(Saved data entries)
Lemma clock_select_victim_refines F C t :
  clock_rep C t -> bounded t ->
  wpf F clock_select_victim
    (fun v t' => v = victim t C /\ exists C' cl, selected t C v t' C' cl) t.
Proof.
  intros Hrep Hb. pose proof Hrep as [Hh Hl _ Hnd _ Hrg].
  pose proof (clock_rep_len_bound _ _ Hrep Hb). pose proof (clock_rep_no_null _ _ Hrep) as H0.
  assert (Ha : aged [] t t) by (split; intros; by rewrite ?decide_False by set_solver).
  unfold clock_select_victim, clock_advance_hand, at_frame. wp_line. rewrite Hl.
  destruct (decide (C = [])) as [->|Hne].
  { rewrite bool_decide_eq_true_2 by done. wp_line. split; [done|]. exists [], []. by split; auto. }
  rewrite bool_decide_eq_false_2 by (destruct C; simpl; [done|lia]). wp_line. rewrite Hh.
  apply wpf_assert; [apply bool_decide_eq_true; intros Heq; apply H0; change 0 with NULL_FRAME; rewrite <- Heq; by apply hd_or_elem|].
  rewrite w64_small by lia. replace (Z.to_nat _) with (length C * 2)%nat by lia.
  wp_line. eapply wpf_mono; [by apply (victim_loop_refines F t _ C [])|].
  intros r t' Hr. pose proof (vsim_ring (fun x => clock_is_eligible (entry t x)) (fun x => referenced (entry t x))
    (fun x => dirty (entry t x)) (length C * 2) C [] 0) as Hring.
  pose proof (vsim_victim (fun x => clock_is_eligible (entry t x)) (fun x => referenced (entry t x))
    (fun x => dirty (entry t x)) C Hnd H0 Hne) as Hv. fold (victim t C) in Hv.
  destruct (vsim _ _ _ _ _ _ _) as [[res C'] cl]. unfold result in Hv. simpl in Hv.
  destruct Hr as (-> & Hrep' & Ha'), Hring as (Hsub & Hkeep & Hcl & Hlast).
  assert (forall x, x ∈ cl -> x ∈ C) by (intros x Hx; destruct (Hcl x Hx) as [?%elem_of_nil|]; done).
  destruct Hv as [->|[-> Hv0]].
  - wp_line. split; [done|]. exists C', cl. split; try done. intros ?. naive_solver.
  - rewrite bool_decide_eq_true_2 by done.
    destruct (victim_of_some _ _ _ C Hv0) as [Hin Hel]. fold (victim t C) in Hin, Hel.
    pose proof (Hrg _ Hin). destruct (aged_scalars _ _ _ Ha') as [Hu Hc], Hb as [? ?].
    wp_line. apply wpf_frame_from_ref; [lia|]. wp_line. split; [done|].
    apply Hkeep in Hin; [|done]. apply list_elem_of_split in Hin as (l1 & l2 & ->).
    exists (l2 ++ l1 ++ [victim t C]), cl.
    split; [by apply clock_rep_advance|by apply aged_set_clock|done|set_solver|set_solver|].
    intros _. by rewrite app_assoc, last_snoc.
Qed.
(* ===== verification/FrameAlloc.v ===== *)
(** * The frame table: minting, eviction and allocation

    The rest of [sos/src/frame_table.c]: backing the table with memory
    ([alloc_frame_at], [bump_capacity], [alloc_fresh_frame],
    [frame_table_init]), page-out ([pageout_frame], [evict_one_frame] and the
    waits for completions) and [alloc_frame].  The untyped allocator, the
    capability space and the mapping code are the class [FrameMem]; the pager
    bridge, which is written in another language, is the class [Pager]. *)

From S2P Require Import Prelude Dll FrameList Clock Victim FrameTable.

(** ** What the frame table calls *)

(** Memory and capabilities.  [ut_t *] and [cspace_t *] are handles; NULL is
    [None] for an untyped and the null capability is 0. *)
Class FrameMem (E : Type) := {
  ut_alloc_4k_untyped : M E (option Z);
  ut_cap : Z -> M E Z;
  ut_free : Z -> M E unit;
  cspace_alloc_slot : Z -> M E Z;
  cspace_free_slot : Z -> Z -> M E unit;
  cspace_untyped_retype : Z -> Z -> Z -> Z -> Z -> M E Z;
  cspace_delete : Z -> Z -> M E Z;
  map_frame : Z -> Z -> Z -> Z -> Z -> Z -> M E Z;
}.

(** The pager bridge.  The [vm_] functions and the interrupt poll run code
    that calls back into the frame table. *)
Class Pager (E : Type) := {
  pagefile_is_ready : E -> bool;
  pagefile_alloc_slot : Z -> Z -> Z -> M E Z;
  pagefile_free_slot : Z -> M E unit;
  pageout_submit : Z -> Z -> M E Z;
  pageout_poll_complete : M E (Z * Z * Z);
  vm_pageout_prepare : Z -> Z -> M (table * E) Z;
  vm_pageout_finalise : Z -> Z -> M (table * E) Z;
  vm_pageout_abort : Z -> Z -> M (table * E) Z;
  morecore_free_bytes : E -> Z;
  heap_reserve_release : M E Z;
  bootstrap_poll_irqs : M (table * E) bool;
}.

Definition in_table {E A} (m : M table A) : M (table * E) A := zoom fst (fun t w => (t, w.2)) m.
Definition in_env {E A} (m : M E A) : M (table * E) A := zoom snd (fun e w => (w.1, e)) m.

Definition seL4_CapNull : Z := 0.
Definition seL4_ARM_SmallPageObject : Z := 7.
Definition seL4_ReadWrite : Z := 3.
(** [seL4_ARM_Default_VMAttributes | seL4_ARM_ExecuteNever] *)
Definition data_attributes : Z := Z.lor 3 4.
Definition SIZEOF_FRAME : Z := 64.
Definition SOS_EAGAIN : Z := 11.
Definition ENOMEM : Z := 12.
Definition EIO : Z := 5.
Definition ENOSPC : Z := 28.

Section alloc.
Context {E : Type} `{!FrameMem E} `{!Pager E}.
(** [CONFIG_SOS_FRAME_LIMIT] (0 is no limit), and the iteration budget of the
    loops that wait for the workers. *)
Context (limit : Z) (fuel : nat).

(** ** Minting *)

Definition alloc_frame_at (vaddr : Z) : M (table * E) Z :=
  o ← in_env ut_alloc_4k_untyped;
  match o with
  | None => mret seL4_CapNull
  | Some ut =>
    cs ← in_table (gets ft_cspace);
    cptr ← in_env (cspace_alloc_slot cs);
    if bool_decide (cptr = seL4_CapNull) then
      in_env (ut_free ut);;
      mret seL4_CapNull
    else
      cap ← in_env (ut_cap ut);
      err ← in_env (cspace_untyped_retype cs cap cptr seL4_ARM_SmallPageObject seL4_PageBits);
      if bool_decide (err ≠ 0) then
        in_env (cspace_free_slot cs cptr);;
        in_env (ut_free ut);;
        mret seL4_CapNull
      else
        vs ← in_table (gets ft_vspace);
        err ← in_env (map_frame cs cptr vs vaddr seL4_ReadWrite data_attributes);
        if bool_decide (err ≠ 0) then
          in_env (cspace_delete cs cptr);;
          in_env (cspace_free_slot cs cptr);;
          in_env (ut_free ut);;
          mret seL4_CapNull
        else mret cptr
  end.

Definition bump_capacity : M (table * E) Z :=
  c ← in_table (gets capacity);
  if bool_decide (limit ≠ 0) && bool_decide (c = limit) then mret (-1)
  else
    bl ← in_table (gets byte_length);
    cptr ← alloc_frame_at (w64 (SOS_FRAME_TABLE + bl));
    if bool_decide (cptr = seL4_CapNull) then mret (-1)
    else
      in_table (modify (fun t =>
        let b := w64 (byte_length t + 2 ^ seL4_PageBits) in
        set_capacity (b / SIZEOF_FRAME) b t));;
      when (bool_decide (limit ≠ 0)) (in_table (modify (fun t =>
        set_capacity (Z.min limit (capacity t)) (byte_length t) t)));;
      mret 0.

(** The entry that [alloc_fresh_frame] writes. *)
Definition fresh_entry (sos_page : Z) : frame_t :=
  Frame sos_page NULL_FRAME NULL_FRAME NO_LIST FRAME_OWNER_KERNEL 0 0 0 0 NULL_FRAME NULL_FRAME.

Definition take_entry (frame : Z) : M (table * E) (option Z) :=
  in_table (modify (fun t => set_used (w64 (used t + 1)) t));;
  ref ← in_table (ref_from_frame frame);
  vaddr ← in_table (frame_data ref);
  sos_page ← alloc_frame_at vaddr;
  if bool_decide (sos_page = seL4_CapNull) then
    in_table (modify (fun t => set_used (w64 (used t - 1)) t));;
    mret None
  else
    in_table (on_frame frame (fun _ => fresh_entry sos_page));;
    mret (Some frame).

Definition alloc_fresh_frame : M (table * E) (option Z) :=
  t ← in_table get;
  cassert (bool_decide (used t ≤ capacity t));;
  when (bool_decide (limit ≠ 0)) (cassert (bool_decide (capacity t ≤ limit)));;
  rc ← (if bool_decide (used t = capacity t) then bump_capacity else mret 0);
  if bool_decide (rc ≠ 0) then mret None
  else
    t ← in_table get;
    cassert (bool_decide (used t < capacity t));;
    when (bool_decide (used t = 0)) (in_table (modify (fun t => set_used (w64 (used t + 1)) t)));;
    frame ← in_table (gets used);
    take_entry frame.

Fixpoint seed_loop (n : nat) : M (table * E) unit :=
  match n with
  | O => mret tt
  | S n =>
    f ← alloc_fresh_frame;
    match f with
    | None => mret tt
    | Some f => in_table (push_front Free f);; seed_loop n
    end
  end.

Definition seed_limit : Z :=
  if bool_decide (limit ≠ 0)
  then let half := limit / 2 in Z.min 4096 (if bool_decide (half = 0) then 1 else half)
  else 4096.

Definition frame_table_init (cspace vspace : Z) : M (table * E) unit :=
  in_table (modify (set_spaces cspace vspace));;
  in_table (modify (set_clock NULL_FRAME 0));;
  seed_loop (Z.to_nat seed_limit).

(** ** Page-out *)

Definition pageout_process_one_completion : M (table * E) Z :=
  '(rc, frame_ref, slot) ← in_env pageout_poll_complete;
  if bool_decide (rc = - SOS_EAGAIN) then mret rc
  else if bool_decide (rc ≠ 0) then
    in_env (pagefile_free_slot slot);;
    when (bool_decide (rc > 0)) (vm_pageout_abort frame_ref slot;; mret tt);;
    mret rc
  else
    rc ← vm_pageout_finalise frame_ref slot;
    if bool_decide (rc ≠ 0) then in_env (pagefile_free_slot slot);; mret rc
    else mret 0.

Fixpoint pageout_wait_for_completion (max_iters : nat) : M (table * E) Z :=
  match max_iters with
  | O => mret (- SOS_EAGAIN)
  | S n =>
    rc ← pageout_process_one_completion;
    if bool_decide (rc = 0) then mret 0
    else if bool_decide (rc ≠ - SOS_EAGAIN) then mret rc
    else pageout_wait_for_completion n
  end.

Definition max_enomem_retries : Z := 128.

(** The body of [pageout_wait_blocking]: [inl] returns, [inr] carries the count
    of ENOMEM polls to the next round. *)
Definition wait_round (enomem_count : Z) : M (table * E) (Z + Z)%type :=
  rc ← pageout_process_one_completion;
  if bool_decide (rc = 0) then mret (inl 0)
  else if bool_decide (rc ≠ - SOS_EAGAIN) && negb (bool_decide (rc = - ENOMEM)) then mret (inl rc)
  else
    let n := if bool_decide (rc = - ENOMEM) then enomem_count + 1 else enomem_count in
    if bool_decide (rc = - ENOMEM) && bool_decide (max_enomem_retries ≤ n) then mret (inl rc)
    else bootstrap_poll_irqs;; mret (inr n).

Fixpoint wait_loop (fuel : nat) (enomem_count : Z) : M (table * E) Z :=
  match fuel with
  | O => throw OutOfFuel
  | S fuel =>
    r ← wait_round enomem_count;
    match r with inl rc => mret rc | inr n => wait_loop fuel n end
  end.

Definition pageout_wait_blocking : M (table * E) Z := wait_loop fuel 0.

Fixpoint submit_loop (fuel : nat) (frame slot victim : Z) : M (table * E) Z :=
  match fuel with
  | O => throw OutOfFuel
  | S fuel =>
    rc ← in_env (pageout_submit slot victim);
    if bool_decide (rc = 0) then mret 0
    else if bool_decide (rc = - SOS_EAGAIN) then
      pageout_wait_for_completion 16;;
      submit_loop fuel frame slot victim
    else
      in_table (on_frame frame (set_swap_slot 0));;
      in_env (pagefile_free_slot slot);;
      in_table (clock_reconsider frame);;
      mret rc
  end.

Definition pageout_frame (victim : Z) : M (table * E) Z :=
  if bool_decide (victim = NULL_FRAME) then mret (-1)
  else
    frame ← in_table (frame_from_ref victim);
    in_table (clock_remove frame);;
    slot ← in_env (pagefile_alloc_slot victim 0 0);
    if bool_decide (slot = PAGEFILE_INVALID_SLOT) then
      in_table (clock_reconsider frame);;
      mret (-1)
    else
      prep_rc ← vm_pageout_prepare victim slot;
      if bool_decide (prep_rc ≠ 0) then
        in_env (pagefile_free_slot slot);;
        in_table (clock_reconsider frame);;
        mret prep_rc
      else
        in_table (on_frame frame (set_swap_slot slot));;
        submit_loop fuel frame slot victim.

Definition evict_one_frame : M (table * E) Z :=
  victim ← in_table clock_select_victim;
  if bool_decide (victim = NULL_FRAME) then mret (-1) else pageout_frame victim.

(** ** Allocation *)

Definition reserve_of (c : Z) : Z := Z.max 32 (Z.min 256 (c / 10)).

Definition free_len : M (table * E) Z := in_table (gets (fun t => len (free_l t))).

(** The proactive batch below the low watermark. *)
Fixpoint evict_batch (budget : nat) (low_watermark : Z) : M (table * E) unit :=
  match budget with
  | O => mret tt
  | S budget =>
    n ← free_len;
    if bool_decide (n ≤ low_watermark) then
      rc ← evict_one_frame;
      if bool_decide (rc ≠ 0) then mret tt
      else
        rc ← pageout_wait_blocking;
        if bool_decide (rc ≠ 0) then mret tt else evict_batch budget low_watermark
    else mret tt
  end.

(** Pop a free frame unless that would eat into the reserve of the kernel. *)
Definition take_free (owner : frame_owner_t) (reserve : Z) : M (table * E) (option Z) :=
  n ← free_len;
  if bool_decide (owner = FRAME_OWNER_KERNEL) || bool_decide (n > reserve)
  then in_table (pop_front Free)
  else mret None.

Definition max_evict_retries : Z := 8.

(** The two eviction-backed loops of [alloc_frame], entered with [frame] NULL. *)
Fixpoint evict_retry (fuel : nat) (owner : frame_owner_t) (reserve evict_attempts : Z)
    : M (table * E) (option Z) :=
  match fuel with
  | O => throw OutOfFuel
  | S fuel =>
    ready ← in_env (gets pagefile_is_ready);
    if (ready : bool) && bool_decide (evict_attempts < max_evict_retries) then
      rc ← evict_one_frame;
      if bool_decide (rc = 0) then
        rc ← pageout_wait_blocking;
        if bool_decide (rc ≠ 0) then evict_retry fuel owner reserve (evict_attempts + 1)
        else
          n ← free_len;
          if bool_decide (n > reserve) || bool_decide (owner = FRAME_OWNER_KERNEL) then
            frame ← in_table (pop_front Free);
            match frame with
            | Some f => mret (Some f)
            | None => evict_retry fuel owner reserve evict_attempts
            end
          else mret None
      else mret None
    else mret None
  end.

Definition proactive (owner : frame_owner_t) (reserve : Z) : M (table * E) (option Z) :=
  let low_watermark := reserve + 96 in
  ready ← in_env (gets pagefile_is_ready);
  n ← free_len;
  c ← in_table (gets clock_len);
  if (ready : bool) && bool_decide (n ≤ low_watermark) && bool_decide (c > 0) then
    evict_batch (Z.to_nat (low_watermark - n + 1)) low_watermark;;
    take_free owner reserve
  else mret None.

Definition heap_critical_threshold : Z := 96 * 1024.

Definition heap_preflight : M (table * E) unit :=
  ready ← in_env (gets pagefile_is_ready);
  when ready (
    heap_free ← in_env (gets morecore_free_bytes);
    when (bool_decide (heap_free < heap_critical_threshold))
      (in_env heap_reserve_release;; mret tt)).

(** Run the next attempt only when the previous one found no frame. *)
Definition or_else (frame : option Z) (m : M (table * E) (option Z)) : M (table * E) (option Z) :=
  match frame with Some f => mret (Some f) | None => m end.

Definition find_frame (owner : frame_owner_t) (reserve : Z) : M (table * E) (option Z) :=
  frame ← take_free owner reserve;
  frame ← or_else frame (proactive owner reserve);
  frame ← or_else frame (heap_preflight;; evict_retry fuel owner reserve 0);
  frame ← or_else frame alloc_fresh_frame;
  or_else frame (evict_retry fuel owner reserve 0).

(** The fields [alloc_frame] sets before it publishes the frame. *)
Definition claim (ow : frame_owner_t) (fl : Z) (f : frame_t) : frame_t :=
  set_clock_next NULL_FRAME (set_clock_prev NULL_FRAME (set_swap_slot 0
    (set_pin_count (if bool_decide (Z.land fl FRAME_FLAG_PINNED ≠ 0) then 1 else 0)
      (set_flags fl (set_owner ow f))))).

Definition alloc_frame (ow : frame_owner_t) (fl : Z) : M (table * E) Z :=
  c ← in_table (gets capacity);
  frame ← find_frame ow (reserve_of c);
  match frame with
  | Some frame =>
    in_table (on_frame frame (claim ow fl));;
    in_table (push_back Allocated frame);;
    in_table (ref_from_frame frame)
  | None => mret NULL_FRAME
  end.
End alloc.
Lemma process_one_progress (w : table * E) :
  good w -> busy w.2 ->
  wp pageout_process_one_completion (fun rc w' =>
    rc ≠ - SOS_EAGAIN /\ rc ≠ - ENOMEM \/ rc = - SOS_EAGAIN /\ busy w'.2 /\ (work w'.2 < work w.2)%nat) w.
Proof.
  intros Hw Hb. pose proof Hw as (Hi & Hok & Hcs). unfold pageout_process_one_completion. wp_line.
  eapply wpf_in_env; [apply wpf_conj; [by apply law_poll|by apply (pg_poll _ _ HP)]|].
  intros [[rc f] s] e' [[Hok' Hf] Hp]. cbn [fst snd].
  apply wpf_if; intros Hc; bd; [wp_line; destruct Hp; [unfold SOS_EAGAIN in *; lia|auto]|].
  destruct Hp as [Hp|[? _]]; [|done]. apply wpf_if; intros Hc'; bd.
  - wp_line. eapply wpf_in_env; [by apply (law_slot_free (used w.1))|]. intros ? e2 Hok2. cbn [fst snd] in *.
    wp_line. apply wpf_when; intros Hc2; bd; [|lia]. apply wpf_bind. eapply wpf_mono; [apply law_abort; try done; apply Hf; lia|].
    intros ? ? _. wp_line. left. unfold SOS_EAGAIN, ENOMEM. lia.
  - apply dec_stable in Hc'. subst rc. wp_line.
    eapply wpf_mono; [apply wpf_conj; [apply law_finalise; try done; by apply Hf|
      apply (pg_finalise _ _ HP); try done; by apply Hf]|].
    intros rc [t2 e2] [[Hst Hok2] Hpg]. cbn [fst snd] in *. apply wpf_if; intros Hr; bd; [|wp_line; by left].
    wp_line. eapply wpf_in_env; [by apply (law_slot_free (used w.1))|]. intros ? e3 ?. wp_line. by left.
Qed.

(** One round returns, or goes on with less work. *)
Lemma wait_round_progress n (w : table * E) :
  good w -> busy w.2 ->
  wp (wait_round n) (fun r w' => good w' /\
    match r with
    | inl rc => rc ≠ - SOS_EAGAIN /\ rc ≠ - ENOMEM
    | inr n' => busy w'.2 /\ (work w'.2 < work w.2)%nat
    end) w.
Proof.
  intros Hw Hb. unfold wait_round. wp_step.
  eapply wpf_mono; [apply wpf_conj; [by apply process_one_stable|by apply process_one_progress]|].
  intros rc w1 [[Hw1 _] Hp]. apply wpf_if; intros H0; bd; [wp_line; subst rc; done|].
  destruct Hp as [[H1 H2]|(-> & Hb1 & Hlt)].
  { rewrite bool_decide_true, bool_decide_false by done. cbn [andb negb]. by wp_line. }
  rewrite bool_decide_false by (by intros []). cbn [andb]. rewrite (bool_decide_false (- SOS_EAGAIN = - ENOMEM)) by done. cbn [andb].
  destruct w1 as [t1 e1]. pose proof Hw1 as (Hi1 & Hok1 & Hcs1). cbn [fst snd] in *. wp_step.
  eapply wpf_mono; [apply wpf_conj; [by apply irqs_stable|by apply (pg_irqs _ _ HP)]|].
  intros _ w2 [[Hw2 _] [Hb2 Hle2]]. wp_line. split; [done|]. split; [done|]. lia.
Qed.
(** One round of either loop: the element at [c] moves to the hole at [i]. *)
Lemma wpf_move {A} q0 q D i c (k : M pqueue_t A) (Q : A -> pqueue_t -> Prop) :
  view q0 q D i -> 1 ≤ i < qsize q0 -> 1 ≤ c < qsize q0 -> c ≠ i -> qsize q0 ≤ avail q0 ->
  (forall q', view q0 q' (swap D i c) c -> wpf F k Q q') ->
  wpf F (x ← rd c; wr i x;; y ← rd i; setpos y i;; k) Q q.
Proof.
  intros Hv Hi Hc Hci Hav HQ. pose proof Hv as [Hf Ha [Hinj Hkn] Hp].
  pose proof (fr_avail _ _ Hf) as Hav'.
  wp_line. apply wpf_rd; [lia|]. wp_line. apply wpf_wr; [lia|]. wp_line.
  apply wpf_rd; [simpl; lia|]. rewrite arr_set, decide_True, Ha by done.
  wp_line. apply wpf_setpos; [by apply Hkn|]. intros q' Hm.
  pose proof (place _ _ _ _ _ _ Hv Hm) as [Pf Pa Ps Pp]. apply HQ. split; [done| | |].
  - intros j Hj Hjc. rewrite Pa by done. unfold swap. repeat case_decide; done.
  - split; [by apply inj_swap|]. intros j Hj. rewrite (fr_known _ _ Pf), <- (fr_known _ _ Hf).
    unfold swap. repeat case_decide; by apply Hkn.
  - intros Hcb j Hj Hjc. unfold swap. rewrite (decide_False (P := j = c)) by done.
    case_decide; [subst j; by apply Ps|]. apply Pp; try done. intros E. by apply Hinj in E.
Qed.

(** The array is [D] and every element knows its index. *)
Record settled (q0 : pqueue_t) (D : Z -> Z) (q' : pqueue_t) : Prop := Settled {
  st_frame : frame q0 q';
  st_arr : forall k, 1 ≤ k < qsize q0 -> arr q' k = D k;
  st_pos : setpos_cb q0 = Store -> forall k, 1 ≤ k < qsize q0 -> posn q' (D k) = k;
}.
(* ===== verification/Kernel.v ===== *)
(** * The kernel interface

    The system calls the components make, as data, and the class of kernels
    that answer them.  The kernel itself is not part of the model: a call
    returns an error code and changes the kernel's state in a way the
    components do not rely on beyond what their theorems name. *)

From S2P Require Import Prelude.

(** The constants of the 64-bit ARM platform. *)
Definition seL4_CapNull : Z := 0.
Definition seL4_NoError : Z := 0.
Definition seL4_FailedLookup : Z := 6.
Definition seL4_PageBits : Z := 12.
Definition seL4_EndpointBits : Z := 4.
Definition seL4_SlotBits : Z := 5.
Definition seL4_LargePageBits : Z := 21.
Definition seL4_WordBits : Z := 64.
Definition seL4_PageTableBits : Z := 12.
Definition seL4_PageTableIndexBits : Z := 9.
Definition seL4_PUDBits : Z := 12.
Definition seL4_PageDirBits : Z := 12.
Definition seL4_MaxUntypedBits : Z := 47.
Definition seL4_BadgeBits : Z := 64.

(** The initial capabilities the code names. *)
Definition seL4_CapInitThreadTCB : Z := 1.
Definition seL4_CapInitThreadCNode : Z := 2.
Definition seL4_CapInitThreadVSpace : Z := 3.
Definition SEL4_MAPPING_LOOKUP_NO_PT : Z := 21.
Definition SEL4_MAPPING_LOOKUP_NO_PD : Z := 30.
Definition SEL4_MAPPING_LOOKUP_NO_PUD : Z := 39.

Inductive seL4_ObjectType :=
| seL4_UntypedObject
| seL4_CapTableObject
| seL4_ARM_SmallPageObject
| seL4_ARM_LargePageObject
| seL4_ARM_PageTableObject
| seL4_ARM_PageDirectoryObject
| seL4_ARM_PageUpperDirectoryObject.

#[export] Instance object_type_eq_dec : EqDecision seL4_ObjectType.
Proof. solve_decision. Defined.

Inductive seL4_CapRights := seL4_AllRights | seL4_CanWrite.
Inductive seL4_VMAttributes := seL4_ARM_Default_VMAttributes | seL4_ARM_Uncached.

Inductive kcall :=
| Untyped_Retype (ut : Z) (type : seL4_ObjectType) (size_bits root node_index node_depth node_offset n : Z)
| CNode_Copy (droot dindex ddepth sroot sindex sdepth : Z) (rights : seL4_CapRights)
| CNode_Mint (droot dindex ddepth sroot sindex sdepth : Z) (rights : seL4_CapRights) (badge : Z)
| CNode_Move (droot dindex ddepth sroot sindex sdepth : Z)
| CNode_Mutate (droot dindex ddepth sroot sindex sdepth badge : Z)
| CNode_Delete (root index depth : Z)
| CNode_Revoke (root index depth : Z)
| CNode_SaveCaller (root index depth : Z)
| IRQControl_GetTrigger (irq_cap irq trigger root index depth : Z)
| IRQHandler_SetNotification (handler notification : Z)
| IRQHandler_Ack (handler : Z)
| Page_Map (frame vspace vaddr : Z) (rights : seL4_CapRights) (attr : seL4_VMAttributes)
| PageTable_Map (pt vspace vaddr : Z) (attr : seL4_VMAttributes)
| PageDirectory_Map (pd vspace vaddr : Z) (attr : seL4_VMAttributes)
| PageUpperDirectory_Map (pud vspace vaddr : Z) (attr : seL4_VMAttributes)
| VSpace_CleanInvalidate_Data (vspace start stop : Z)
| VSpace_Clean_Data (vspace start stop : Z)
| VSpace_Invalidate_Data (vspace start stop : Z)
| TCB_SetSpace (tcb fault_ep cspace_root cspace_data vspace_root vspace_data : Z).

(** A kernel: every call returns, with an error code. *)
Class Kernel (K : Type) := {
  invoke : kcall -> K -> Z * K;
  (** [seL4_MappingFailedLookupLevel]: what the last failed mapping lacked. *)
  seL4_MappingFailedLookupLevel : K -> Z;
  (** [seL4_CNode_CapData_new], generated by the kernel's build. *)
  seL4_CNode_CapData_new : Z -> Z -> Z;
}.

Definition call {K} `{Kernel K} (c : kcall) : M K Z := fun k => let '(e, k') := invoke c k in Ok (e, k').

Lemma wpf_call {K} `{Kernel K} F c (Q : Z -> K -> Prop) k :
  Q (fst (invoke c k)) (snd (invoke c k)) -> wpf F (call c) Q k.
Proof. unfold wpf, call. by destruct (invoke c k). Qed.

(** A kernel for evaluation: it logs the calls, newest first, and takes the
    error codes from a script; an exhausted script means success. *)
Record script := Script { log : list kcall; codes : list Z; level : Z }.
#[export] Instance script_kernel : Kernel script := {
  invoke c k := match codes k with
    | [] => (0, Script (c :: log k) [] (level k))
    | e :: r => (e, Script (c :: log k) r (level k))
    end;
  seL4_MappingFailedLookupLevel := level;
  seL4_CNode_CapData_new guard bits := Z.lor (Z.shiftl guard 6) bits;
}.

* Work to complete:
Across the entries above, how many lines include "left"? State only that number.

* Task response:
3